## Work instruction
Check each line of the entries below for the word "startsWith", then state how many lines have it and nothing more.

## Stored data

..............................

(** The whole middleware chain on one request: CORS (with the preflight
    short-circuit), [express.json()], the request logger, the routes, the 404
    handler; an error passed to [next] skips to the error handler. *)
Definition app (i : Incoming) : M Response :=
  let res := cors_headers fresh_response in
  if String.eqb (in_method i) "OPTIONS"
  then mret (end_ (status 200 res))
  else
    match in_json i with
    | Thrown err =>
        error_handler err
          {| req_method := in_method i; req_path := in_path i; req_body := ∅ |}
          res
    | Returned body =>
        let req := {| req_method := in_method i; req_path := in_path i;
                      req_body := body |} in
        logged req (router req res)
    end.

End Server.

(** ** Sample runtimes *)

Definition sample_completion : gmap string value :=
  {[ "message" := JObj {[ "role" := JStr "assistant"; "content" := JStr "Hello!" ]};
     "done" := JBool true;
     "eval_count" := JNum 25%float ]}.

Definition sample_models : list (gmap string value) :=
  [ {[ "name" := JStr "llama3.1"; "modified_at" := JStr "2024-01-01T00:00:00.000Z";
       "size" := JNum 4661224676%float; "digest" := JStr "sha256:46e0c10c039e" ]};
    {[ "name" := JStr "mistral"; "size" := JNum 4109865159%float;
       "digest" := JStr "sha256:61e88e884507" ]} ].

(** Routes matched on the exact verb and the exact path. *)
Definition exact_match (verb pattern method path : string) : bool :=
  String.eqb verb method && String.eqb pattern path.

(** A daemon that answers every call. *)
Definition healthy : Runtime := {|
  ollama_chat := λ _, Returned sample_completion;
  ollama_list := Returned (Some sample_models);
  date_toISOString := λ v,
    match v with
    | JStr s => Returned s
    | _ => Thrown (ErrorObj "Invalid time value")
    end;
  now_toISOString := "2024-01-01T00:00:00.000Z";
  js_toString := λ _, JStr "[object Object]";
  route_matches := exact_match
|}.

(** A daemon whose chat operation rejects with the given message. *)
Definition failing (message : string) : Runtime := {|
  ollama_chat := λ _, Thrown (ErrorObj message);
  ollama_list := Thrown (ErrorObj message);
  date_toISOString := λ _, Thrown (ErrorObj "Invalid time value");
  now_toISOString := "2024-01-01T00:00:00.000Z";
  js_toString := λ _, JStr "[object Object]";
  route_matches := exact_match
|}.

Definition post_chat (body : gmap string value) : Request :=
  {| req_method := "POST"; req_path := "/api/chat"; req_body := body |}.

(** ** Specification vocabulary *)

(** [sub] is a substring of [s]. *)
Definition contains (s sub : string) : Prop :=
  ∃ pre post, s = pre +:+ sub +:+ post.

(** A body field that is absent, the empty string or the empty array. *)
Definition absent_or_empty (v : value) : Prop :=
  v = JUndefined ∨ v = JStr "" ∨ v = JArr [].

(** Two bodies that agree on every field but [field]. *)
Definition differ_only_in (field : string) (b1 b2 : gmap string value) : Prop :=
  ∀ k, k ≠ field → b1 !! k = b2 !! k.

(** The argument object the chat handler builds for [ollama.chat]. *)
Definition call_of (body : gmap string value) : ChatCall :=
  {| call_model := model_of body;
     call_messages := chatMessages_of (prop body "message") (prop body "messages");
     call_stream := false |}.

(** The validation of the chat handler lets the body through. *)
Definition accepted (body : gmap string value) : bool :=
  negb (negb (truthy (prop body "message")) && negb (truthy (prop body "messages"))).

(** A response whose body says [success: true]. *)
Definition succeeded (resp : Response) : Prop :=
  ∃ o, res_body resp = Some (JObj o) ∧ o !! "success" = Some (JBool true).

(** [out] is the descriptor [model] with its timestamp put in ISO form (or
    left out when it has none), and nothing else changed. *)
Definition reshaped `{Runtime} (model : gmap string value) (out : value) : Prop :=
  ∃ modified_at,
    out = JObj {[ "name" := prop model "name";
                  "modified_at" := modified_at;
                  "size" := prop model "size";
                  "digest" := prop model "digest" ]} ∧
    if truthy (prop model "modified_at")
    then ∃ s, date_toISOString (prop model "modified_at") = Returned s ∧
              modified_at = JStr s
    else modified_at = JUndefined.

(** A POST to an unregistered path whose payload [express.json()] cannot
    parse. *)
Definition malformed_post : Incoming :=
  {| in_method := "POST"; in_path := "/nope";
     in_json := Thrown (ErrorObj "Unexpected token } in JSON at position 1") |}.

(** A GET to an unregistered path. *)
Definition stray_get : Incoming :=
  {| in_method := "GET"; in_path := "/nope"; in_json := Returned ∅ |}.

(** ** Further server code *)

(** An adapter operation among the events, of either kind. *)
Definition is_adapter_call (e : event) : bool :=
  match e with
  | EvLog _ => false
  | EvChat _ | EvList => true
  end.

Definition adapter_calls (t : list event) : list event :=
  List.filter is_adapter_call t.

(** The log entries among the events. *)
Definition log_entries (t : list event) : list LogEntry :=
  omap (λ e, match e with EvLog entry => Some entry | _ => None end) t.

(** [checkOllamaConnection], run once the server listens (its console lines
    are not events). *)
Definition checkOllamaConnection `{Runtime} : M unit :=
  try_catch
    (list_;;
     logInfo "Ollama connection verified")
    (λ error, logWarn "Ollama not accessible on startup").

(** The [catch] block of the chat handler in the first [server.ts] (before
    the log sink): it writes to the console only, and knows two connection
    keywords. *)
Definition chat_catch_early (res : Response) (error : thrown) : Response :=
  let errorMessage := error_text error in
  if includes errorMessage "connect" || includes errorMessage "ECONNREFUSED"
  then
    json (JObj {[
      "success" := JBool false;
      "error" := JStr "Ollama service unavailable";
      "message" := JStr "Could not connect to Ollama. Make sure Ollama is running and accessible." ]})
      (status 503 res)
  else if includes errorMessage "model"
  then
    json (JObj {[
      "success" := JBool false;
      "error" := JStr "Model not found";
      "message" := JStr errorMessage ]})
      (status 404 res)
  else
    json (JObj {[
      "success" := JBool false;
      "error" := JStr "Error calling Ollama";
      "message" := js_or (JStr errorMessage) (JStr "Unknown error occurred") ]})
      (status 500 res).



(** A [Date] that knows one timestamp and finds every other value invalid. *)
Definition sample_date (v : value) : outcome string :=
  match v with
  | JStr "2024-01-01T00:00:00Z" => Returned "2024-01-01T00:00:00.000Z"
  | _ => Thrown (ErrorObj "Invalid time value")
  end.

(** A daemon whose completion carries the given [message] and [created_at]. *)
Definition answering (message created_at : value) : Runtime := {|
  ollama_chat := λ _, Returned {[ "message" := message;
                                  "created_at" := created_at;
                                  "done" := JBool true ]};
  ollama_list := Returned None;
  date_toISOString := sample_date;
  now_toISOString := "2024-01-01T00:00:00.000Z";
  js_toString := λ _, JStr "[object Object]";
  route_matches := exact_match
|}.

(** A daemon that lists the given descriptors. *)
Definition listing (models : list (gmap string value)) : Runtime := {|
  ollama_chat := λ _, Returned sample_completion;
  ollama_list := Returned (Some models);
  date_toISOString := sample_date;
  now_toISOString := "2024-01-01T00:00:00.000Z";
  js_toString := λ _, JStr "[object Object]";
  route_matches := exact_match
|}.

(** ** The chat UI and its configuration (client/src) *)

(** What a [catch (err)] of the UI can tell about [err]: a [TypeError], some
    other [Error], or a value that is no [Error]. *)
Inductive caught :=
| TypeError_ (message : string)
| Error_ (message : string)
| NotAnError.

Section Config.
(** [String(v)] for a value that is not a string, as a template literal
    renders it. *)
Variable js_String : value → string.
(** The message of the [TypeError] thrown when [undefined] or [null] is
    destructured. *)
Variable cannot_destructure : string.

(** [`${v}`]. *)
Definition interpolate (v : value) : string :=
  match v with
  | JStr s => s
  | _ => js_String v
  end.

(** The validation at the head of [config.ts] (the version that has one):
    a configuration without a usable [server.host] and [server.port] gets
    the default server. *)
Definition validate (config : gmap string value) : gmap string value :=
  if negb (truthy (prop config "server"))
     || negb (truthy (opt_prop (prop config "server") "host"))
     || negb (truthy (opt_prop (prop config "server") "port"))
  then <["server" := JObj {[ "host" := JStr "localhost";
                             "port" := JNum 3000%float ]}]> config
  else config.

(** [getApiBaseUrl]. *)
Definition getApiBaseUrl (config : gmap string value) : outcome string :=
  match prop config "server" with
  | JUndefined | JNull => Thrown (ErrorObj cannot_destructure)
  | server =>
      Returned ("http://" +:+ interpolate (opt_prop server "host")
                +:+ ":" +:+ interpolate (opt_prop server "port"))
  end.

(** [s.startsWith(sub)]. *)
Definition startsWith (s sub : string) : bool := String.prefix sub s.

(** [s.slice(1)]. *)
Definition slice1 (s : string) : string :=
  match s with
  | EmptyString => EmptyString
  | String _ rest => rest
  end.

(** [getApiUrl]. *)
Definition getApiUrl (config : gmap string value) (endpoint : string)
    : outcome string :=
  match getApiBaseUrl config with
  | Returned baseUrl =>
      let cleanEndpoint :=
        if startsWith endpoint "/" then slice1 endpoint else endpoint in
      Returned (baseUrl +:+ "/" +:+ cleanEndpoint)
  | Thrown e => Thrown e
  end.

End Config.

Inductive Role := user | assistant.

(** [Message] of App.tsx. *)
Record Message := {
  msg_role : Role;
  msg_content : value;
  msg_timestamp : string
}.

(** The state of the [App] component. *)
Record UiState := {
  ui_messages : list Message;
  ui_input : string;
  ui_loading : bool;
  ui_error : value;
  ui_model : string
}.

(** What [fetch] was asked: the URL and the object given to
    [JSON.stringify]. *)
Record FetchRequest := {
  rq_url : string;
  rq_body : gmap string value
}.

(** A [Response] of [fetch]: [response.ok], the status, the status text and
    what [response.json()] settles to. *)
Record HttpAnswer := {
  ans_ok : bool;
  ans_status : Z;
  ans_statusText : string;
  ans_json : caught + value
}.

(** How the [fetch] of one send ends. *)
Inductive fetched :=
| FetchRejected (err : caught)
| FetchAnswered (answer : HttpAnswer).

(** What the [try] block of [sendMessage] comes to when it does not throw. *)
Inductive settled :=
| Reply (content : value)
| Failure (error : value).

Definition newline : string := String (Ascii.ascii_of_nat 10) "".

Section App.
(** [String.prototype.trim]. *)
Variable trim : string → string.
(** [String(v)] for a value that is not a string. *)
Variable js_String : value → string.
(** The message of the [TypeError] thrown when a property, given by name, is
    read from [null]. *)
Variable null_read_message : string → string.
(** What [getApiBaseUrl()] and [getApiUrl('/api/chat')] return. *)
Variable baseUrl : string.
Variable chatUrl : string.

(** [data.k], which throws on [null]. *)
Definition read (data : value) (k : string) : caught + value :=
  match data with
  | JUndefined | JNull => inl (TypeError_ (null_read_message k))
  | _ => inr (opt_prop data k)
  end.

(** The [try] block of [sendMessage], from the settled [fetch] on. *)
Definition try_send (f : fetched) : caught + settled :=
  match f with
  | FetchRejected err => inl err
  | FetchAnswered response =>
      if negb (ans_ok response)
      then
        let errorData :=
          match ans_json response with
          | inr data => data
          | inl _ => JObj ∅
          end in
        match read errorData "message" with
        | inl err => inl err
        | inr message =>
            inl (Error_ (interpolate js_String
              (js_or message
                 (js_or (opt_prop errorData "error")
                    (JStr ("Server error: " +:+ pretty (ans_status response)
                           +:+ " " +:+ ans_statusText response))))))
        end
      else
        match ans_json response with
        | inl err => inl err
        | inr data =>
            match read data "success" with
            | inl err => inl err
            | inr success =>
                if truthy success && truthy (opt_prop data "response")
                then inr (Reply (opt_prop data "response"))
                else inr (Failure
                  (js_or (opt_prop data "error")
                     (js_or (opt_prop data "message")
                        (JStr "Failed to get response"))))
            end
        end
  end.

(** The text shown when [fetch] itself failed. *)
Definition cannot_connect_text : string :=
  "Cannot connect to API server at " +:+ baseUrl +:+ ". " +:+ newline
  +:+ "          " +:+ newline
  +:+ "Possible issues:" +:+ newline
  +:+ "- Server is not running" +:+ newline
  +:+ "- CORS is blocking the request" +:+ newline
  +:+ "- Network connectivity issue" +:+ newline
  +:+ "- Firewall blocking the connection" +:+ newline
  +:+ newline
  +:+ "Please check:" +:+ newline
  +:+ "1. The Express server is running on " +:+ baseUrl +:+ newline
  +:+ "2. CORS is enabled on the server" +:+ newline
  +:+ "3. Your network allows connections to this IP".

..............................

## Written reply
3